Considering all the work we did getting mlp_test.py to work in the last assignment (including the confusion matrix), I found it easier to use that script as the basis for my third new script, cnn_test.py. Although the initial copy/paste/modify was easy, I immediately ran into some problems with the forward() method. (If you didn’t have problems, feel to skip the rest of this paragraph!) Following my practice of when in doubt, print out it, I discovered the usual suspect I’ve mentioned in class: a mismatch in the shape of the tensor I was passing into the network versus what the network expected. I thought about doing a reshape() call on the data tensor, but quickly realized that a simpler solution involved eliminating, rather than adding, a line of code.

CPU/GPU Rematch!

Use your cnn_train.py script to repeat the timing experiment from the previous assignment and report your results (time for training on CPU vs. GPU for same number of epochs). In addition to noticing a significant time difference (expected), I found that the GPU vs. CPU agreed on the loss, but differed noticeably in accuracy . This puzzled me a bit, because the point of calling torch.random.seed(0) at the top is to get the same results every time, to help with debugging. In your writeup, note the CPU-vs-GPU time differences, and see what you can find online about the differences in accuracy.

But is it worth it?

Of course, a fancy neural net (CNN) with GPU speedup isn’t really worth much if it doesn’t beat the results (around 91% test accuracy) that we were able to get with the simpler networks (SLP, MLP) in our previous assignment.
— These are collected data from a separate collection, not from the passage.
(* ===== verification/RouteAuthority.v ===== *)
(** * Signed route authority, src/eco_routing/authority.py

    The operator's signer issues an envelope for a decision and a request; the
    verifier built from the envelope and a public key is the authority verifier
    of [RouteBinding].  [Ed25519] is the signature scheme of the [cryptography]
    package: a parameter with the one law its users rely on. *)

From S2P Require Import Prelude Json Digest PyTime PyClock Schema RouteRecords Router RouteBinding.
From Stdlib Require Import Ascii.

Class Ed25519 : Type := {
  ed_public : string → string;                   (* the public key of a private key *)
  ed_sign : string → string → string;            (* private key, message *)
  ed_verify : string → string → string → bool;   (* public key, signature, message *)
  ed_signed : ∀ key m, String.length key = 32%nat → ed_verify (ed_public key) (ed_sign key m) m = true;
}.

(** ** base64 *)

Definition b64_char (n : N) : ascii :=
  (if n <? 26 then ascii_of_N (65 + n)
   else if n <? 52 then ascii_of_N (71 + n)
   else if n <? 62 then ascii_of_N (n - 4)
   else if n =? 62 then "+"%char else "/"%char)%N.
Definition b64_value (c : ascii) : option N :=
  (if is_upper c then Some (N_of_ascii c - 65)
   else if is_lower c then Some (N_of_ascii c - 71)
   else if is_digit c then Some (N_of_ascii c + 4)
   else if c == "+"%char then Some 62 else if c == "/"%char then Some 63 else None)%N.

(** [base64.b64encode] *)
Fixpoint b64encode (s : string) : string :=
  match s with
  | EmptyString => EmptyString
  | String a EmptyString =>
      let n := N_of_ascii a in
      String (b64_char (n / 4)) (String (b64_char (n mod 4 * 16)) "==")
  | String a (String b EmptyString) =>
      let n := (N_of_ascii a * 256 + N_of_ascii b)%N in
      String (b64_char (n / 1024)) (String (b64_char (n / 16 mod 64))
        (String (b64_char (n mod 16 * 4)) "="))
  | String a (String b (String c s')) =>
      let n := (N_of_ascii a * 65536 + N_of_ascii b * 256 + N_of_ascii c)%N in
      String (b64_char (n / 262144)) (String (b64_char (n / 4096 mod 64))
        (String (b64_char (n / 64 mod 64)) (String (b64_char (n mod 64)) (b64encode s'))))
  end.

(** [base64.b64decode(s, validate=True)]; [None] is a [ValueError].  Texts that
    are not what [b64encode] writes are refused by the caller, so how the decoder
    treats stray padding bits does not matter. *)
Fixpoint b64decode (s : string) : option string :=
  match s with
  | EmptyString => Some EmptyString
  | String w (String x (String y (String z s'))) =>
      v ← b64_value w; u ← b64_value x;
      if (y == "="%char) && (z == "="%char) && (s' == EmptyString) then
        Some (String (ascii_of_N (v * 4 + u / 16)) EmptyString)
      else
        t ← b64_value y;
        if (z == "="%char) && (s' == EmptyString) then
          let n := (v * 1024 + u * 16 + t / 4)%N in
          Some (String (ascii_of_N (n / 256)) (String (ascii_of_N (n mod 256)) EmptyString))
        else
          q ← b64_value z;
          let n := (v * 262144 + u * 4096 + t * 64 + q)%N in
          r ← b64decode s';
          Some (String (ascii_of_N (n / 65536)) (String (ascii_of_N (n / 256 mod 256))
                  (String (ascii_of_N (n mod 256)) r)))
  | _ => None
  end.

(** ** Strict UTF-8 *)

Definition byte_in (lo hi : N) (c : ascii) : bool :=
  ((lo <=? N_of_ascii c) && (N_of_ascii c <=? hi))%N.
Fixpoint utf8_ok (s : string) : bool :=
  match s with
  | EmptyString => true
  | String a s1 =>
      (byte_in 0x00 0x7f a && utf8_ok s1)
      || match s1 with
         | EmptyString => false
         | String b s2 =>
             (byte_in 0xc2 0xdf a && byte_in 0x80 0xbf b && utf8_ok s2)
             || match s2 with
                | EmptyString => false
                | String c s3 =>
                    (((byte_in 0xe0 0xe0 a && byte_in 0xa0 0xbf b)
                      || (byte_in 0xe1 0xec a && byte_in 0x80 0xbf b)
                      || (byte_in 0xed 0xed a && byte_in 0x80 0x9f b)
                      || (byte_in 0xee 0xef a && byte_in 0x80 0xbf b))
                     && byte_in 0x80 0xbf c && utf8_ok s3)
                    || match s3 with
                       | EmptyString => false
                       | String d s4 =>
                           ((byte_in 0xf0 0xf0 a && byte_in 0x90 0xbf b)
                            || (byte_in 0xf1 0xf3 a && byte_in 0x80 0xbf b)
                            || (byte_in 0xf4 0xf4 a && byte_in 0x80 0x8f b))
                           && byte_in 0x80 0xbf c && byte_in 0x80 0xbf d && utf8_ok s4
                       end
                end
         end
  end.

(** ** Envelopes *)

Definition ROUTE_AUTHORITY_PROTOCOL := "eco-route-authority-v1".
Definition ROUTE_AUTHORITY_DOMAIN := "eco-route-authority-signature-v1".
Definition MAX_ROUTE_AUTHORITY_BYTES : nat := 262144.
Definition authority_invalid : py_error := RoutingError "ECO_ROUTE_AUTHORITY_INVALID".

Definition binding_names : list string :=
  ["routeDecisionDigest"; "routeRequestDigest"; "policyDigest"; "priceCatalogDigest";
   "executionPlanDigest"].
Definition envelope_names : list string :=
  ["protocol"; "envelopeId"; "issuer"; "issuedAt"; "validUntil"; "bindings"; "signature"].

(** [set(d) == {...}] *)
Definition keys_are (names : list string) (o : list (string * json)) : bool :=
  list_to_set (C := gset string) o.*1 == list_to_set names.

(** [{key: value for key, value in d.items() if key != name}] *)
Definition without (name : string) (o : list (string * json)) : list (string * json) :=
  List.filter (fun kv => kv.1 != name) o.

Record RouteAuthoritySigner : Type := {
  sg_issuer_id : string; sg_key_id : string; sg_private_key : string;
}.
Record RouteAuthorityVerifier : Type := { rav_encoded : string; rav_public_key : string }.

Section Authority.
Context `{FromIso} `{Crypto} `{Jsonschema} `{Ed25519}.

Definition auth_bytes (body : list (string * json)) : string :=
  canonical_json (JObj [("domain", JStr ROUTE_AUTHORITY_DOMAIN); ("payload", JObj body)]).

(** [_parse_time] *)
Definition authority_time (value : json) : result Z :=
  match value with
  | JStr s => let! t := some_or authority_invalid (read_time s) in utc_of t
  | _ => Err authority_invalid
  end.

Definition bindings (decision request : json) : result (list (string * json)) :=
  let! _ := validate_evidence decision request in
  let inexact := RoutingError "ECO_ROUTE_EXACT_BINDING_REQUIRED" in
  raise inexact when
    ((kind_of decision != "ModelRouteDecision") || (kind_of request != "ModelRouteRequest")) else
  let! d := some_or KeyError (as_decision decision) in
  let! rq := some_or KeyError (as_request request) in
  match dc_execution_plan d with
  | None => Err inexact
  | Some plan =>
      raise inexact when
        ((dc_request_digest d != rm_digest (rq_meta rq)) || (rq_execution_plan rq != Some plan)) else
      Ok [("routeDecisionDigest", JStr (rm_digest (dc_meta d)));
          ("routeRequestDigest", JStr (rm_digest (rq_meta rq)));
          ("policyDigest", JStr (dc_policy_digest d));
          ("priceCatalogDigest", JStr (dc_price_digest d)); ("executionPlanDigest", JStr plan)]
  end.

Definition new_signer (issuer_id key_id private_key : string) : result RouteAuthoritySigner :=
  raise ValueError when
    (negb (is_identifier issuer_id) || negb (is_identifier key_id)
     || negb (String.length private_key =? 32)%nat) else
  Ok {| sg_issuer_id := issuer_id; sg_key_id := key_id; sg_private_key := private_key |}.

(** The signed part of an envelope. *)
Definition envelope_body (s : RouteAuthoritySigner) (envelope_id : string) (issued expiry : Z)
    (bound : list (string * json)) : list (string * json) :=
  [("protocol", JStr ROUTE_AUTHORITY_PROTOCOL); ("envelopeId", JStr envelope_id);
   ("issuer", JObj [("id", JStr (sg_issuer_id s)); ("keyId", JStr (sg_key_id s))]);
   ("issuedAt", JStr (timestamp issued)); ("validUntil", JStr (timestamp expiry));
   ("bindings", JObj bound)].
Definition signature_item (value : string) : string * json :=
  ("signature", JObj [("algorithm", JStr "Ed25519"); ("value", JStr value)]).

(** The bytes of an envelope signed with the signer's key. *)
Definition signed_envelope (s : RouteAuthoritySigner) (envelope_id : string) (issued expiry : Z)
    (bound : list (string * json)) : string :=
  let body := envelope_body s envelope_id issued expiry bound in
  let signature := ed_sign (sg_private_key s) (auth_bytes body) in
  canonical_json (JObj (body ++ [signature_item (b64encode signature)])).

Definition sign_route (s : RouteAuthoritySigner) (decision request : json) (envelope_id : string)
    (issued_at expires_at : datetime) : result string :=
  raise ValueError when (negb (is_identifier envelope_id)) else
  let! issued_utc := route_clock issued_at in
  let! issued := authority_time (JStr (timestamp issued_utc)) in
  let! expiry_utc := route_clock expires_at in
  let! expiry := authority_time (JStr (timestamp expiry_utc)) in
  raise authority_invalid when (expiry <=? issued) else
  let! bound := bindings decision request in
  Ok (signed_envelope s envelope_id issued expiry bound).

Definition new_route_verifier (encoded public_key : string) : result RouteAuthorityVerifier :=
  raise authority_invalid when
    ((MAX_ROUTE_AUTHORITY_BYTES <? String.length encoded)%nat
     || negb (String.length public_key =? 32)%nat) else
  Ok {| rav_encoded := encoded; rav_public_key := public_key |}.

(** The envelope read and its shape checked: id and key id of the issuer, the
    bindings and the signature value. *)
Definition read_envelope (encoded : string)
  : result (list (string * json) * string * string * list (string * json) * string) :=
  match (if utf8_ok encoded then json_loads encoded else None) with
  | Some (JObj o) =>
      raise authority_invalid when
        ((canonical_json (JObj o) != encoded) || negb (keys_are envelope_names o)
         || negb (py_eq (jget "protocol" o) (JStr ROUTE_AUTHORITY_PROTOCOL))) else
      match jget "envelopeId" o, jget "issuer" o, jget "bindings" o, jget "signature" o with
      | JStr envelope_id, JObj issuer, JObj bound, JObj signature =>
          match jget "id" issuer, jget "keyId" issuer, jget "value" signature with
          | JStr issuer_id, JStr key_id, JStr value =>
              raise authority_invalid when
                (negb (is_identifier envelope_id) || negb (keys_are ["id"; "keyId"] issuer)
                 || negb (is_identifier issuer_id) || negb (is_identifier key_id)
                 || negb (keys_are binding_names bound)
                 || negb (keys_are ["algorithm"; "value"] signature)
                 || negb (py_eq (jget "algorithm" signature) (JStr "Ed25519"))) else
              Ok (o, issuer_id, key_id, bound, value)
          | _, _, _ => Err authority_invalid
          end
      | _, _, _, _ => Err authority_invalid
      end
  | _ => Err authority_invalid
  end.

(** [base64.b64decode], its inverse check and [Ed25519PublicKey.verify]. *)
Definition signature_ok (public_key value : string) (body : list (string * json)) : bool :=
  match b64decode value with
  | Some raw => (b64encode raw == value) && ed_verify public_key raw (auth_bytes body)
  | None => false
  end.

Definition str_of (j : json) : string := match j with JStr s => s | _ => EmptyString end.

Definition verify_route_authority (v : RouteAuthorityVerifier) (decision request : json)
    (now : datetime) : result VerifiedRouteAuthority :=
  raise (RoutingError "ECO_ROUTE_CLOCK_INVALID") when (negb (is_some (utcoffset now))) else
  let! ' (envelope, issuer_id, key_id, bound, value) := read_envelope (rav_encoded v) in
  let! expected := bindings decision request in
  raise (RoutingError "ECO_ROUTE_AUTHORITY_MISMATCH") when (negb (py_eq (JObj bound) (JObj expected))) else
  raise authority_invalid when
    (negb (signature_ok (rav_public_key v) value (without "signature" envelope))) else
  let! issued := authority_time (jget "issuedAt" envelope) in
  let! valid_until := authority_time (jget "validUntil" envelope) in
  let! current := route_clock now in
  let expired := RoutingError "ECO_ROUTE_AUTHORITY_EXPIRED" in
  raise expired when (valid_until <=? issued) else
  let! limit := plus_micros current (300 * 1000000) in
  raise expired when ((issued >? limit) || (current >=? valid_until)) else
  let a := {| au_issuer_id := issuer_id; au_key_id := key_id; au_algorithm := "ed25519";
              au_evidence_digest := sha256_hex (rav_encoded v);
              au_decision_digest := str_of (jget "routeDecisionDigest" bound);
              au_request_digest := str_of (jget "routeRequestDigest" bound);
              au_policy_digest := str_of (jget "policyDigest" bound);
              au_price_digest := str_of (jget "priceCatalogDigest" bound);
              au_plan_digest := str_of (jget "executionPlanDigest" bound);
              au_valid_until := str_of (jget "validUntil" envelope) |} in
  let! _ := authority_validate a now in
  Ok a.

(** The verifier object the consumption journal is given. *)
Definition authority_verifier (v : RouteAuthorityVerifier) : verifier :=
  Verifier (fun decision request now =>
    match verify_route_authority v decision request now with
    | Ok a => Attests a
    | Err (RoutingError code) => RaisesRouting code
    | Err _ => RaisesOther
    end).
End Authority.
To test the advantage of the CNN, let’s step up our game to a much bigger number of training epochs, say, 500. So to finish up, see what kind of accuracy you can get with your three networks (SLP, MLP, CNN) after such a large number of training epochs — making sure to use the same learning rate for all three. (I recommend bringing along some other work to do while you’re waiting!) Report the accuracy for each of the three networks in your writeup.

What to turn in to Github

As before, your main turnin will be a PDF writeup of your results, but be sure to upload your three CNN scripts to for possible future use.